§ **REQUIRED WORK**
Search the records for the word "list" and copy each line in which it appears.
─── STUDY MATERIAL ───
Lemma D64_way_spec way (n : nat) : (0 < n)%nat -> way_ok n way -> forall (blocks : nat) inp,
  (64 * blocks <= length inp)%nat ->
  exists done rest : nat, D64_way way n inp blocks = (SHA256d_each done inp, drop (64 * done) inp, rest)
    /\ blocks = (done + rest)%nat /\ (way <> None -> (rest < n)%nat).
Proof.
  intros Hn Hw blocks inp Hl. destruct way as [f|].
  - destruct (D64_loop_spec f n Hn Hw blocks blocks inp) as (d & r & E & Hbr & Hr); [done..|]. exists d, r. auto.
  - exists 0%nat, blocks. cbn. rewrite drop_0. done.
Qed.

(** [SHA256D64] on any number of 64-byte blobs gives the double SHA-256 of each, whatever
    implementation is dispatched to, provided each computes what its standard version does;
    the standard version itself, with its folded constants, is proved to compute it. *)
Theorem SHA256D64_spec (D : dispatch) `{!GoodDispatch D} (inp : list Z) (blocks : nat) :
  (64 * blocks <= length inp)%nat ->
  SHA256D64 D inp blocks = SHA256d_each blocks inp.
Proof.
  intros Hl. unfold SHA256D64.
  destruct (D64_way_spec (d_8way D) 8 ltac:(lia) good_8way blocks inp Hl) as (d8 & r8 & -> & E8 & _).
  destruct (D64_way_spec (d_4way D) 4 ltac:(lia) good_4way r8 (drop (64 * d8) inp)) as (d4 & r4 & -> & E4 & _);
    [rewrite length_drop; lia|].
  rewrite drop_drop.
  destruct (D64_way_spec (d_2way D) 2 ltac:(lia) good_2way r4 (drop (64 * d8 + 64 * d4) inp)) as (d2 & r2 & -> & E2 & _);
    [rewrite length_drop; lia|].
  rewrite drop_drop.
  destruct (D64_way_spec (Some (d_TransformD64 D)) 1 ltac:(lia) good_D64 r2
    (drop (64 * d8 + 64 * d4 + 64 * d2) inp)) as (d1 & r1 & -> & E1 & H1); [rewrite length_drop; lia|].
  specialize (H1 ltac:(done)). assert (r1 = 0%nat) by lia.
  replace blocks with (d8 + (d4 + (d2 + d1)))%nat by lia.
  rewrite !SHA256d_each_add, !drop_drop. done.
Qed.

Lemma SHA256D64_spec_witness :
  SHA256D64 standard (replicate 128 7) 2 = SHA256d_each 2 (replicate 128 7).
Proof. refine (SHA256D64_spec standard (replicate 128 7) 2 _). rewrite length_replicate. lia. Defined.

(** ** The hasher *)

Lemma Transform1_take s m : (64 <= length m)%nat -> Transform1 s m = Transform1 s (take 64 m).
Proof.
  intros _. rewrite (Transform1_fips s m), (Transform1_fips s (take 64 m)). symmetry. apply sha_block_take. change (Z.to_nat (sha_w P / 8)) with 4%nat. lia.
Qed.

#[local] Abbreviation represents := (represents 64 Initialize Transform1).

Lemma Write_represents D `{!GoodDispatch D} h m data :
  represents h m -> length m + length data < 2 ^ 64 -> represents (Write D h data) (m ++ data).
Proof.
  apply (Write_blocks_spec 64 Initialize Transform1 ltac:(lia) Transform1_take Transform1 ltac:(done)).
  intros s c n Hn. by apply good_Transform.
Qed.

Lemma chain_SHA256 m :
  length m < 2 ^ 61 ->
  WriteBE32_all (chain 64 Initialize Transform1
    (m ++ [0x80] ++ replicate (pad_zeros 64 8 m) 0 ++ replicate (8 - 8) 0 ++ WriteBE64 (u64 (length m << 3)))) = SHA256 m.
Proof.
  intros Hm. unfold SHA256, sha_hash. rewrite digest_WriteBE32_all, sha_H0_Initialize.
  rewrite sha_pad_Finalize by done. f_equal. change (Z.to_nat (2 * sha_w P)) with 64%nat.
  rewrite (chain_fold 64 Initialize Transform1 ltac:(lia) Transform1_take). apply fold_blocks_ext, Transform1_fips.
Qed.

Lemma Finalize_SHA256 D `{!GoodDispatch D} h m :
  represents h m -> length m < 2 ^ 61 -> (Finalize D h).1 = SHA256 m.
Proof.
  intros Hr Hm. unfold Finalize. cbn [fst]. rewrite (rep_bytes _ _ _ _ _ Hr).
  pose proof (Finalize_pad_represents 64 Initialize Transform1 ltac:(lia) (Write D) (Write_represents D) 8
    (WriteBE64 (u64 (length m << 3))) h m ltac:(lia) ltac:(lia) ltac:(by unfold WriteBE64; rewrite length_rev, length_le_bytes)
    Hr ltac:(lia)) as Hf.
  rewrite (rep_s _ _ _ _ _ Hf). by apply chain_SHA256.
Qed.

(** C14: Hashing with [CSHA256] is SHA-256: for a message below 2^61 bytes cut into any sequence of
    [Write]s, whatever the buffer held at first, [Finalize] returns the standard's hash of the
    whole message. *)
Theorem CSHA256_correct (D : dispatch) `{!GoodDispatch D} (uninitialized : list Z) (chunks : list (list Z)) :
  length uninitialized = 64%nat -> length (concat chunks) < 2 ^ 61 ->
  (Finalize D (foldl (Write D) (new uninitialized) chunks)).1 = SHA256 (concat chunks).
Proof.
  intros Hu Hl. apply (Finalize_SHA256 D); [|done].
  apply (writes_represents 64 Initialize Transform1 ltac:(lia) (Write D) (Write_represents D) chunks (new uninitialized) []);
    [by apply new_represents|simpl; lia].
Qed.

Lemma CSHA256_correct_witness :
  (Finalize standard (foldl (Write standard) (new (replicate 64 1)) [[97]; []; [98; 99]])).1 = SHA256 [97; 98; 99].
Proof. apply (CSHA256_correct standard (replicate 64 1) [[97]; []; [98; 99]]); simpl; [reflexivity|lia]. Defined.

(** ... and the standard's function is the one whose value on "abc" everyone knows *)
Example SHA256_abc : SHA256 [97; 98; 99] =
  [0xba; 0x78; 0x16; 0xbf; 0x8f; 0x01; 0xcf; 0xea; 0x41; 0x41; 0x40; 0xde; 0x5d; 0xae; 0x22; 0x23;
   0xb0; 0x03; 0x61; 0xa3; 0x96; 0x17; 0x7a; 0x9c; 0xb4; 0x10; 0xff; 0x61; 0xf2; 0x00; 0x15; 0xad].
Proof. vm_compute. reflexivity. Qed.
───
§ **TASK ANSWER**
Theorem SHA256D64_spec (D : dispatch) `{!GoodDispatch D} (inp : list Z) (blocks : nat) :
Theorem CSHA256_correct (D : dispatch) `{!GoodDispatch D} (uninitialized : list Z) (chunks : list (list Z)) :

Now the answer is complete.